Soon the only entities that will be able to buy houses will be ones that can pay cash. This means that investors will buy up even more - so more inequality and rents that people can't afford.
Your comment is in line with the perspective that has led to the current predicament. Every bit of financialization that has claimed to make housing "more affordable" has actually done the exact opposite over the long term, by driving up abstract asset prices that are unrealizeable to actual resident homeowners but keep new buyers out of the market. While having higher interest payments seems like a bad thing, with market feedback it actually reduces the amount of the principal, making it easier to pay off a mortgage early. If this return to having interest rates actually continues (as opposed to being reversed by the Fed in favor of Wall Street), this is short term pain for long term gain.

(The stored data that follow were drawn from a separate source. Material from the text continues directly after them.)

Lemma addAnnotationAttempt_conflict cfg ak av c m k w :
  faults w = repeat (CtrCfgUpdate (crcName cfg), StatusError ReasonConflict m) (S k) ->
  mccrCache w !! crcName cfg = Some c ->
  crcName c = crcName cfg ->
  addAnnotationAttempt cfg ak av tt w
  = Done (tt, Some (StatusError ReasonConflict m))
      (setFaults (repeat (CtrCfgUpdate (crcName cfg), StatusError ReasonConflict m) k)
         (logCall (CtrCfgUpdate (crcName cfg))
            (setMccrCache (insert (crcName cfg) (withAnnotations {[ ak := av ]} c))
               (logCall (CtrCfgListerGet (crcName cfg)) w)))).
Proof.
  intros Hf Hc Hn. unfold addAnnotationAttempt.
  rewrite (bind_run _ _ _ _ _ (mccrLister_Get_miss (crcName cfg) w
             ltac:(rewrite Hf; by apply takeFault_repeat_other))).
  rewrite Hc. unfold bind at 1. unfold modify at 1.
  erewrite bind_run.
  2:{ apply (CtrCfg_Update_hit _ _ (StatusError ReasonConflict m)
               (repeat (CtrCfgUpdate (crcName cfg), StatusError ReasonConflict m) k)).
      cbn [faults setMccrCache logCall crcName withAnnotations]. rewrite Hf, Hn.
      cbn [repeat takeFault].
      destruct (decide (CtrCfgUpdate (crcName cfg) = CtrCfgUpdate (crcName cfg)));
        [reflexivity | contradiction]. }
  cbn [crcName withAnnotations]. rewrite Hn. reflexivity.
Qed.

Lemma addAnnotation_retries cfg ak av m :
  forall n k w c lastErr,
    (n <= k)%nat ->
    faults w = repeat (CtrCfgUpdate (crcName cfg), StatusError ReasonConflict m) k ->
    mccrCache w !! crcName cfg = Some c ->
    crcName c = crcName cfg ->
    exists w',
      retryOnConflictN n (addAnnotationAttempt cfg ak av) tt lastErr w
      = Done (tt, match n with O => lastErr | S _ => Some (StatusError ReasonConflict m) end) w' /\
      mccrStore w' = mccrStore w /\
      faults w' = repeat (CtrCfgUpdate (crcName cfg), StatusError ReasonConflict m) (k - n) /\
      trace w' = (trace w ++ annotationAttempts n (crcName cfg))%list.
Proof.
  induction n as [|n IH]; intros k w c lastErr Hle Hf Hc Hn.
  - exists w. cbn [retryOnConflictN annotationAttempts]. rewrite Nat.sub_0_r, app_nil_r.
    repeat split; auto.
  - destruct k as [|k]; [lia|].
    pose proof (addAnnotationAttempt_conflict cfg ak av c m k w Hf Hc Hn) as Hrun.
    rewrite (retry_conflict_then _ _ _ _ _ _ _ _ Hrun eq_refl).
    match type of Hrun with
    | _ = Done _ ?w1 =>
        destruct (IH k w1 (withAnnotations {[ ak := av ]} c)
                    (Some (StatusError ReasonConflict m)))
          as (w' & Hrun' & Hst & Hf' & Htr);
          [lia | reflexivity
          | cbn [mccrCache setFaults logCall setMccrCache]; apply lookup_insert_eq
          | exact Hn |]
    end.
    exists w'. split.
    + rewrite Hrun'. by destruct n.
    + split; [rewrite Hst; reflexivity|]. split; [exact Hf'|].
      rewrite Htr. cbn [trace setFaults logCall setMccrCache annotationAttempts].
      rewrite <- !app_assoc. reflexivity.
Qed.

(** X12: the retries of a conflicting write are bounded: when the update of
    the annotation keeps meeting a conflict, [addAnnotation] makes exactly
    five attempts, each one a read and an update, then gives up and returns
    the conflict, with the stored object as it was. *)
Theorem addAnnotation_gives_up_after_five (cfg : ContainerRuntimeConfig) (ak av m : string)
    (k : nat) (w : World) (c : ContainerRuntimeConfig) :
  (5 <= k)%nat ->
  faults w = repeat (CtrCfgUpdate (crcName cfg), StatusError ReasonConflict m) k ->
  mccrCache w !! crcName cfg = Some c ->
  crcName c = crcName cfg ->
  exists w',
    addAnnotation cfg ak av w = Done (Some (StatusError ReasonConflict m)) w' /\
    mccrStore w' = mccrStore w /\
    trace w' = (trace w ++ annotationAttempts 5 (crcName cfg))%list.
Proof.
  intros Hk Hf Hc Hn.
  destruct (addAnnotation_retries cfg ak av m 5 k w c None Hk Hf Hc Hn)
    as (w' & Hrun & Hst & _ & Htr).
  exists w'. unfold addAnnotation, RetryOnConflict, updateBackoffSteps.
  rewrite (bind_run _ _ _ _ _ Hrun). split; [reflexivity|]. split; [exact Hst | exact Htr].
Qed.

Not necessarily. Right now, 70+% of house sales are to owners who will live in them. If they're (mostly) gone, house prices will collapse, and some existing investors will get spooked and start selling, driving prices further into the ground. Many investors will vow to never buy another house, and others will stay away.
Here is something from the National Association of Realtors. Granted, it varies across states (TX leading with highest 28%)
> Institutional buyers made up 13% of the residential sales market in 2021, with the median purchase price of institutional buyers typically 26% lower than the states’ median purchase prices (Slides 6 – 15).
The biggest shock from this is that decreasing mortgage applications reduce the total sum of money in circulation thereby destroying wealth explicitly.
More Money is created by banks via mortgage loans than QE by the fed. As more existing loans are paid off, the money is removed from the pool due to reserve requirements.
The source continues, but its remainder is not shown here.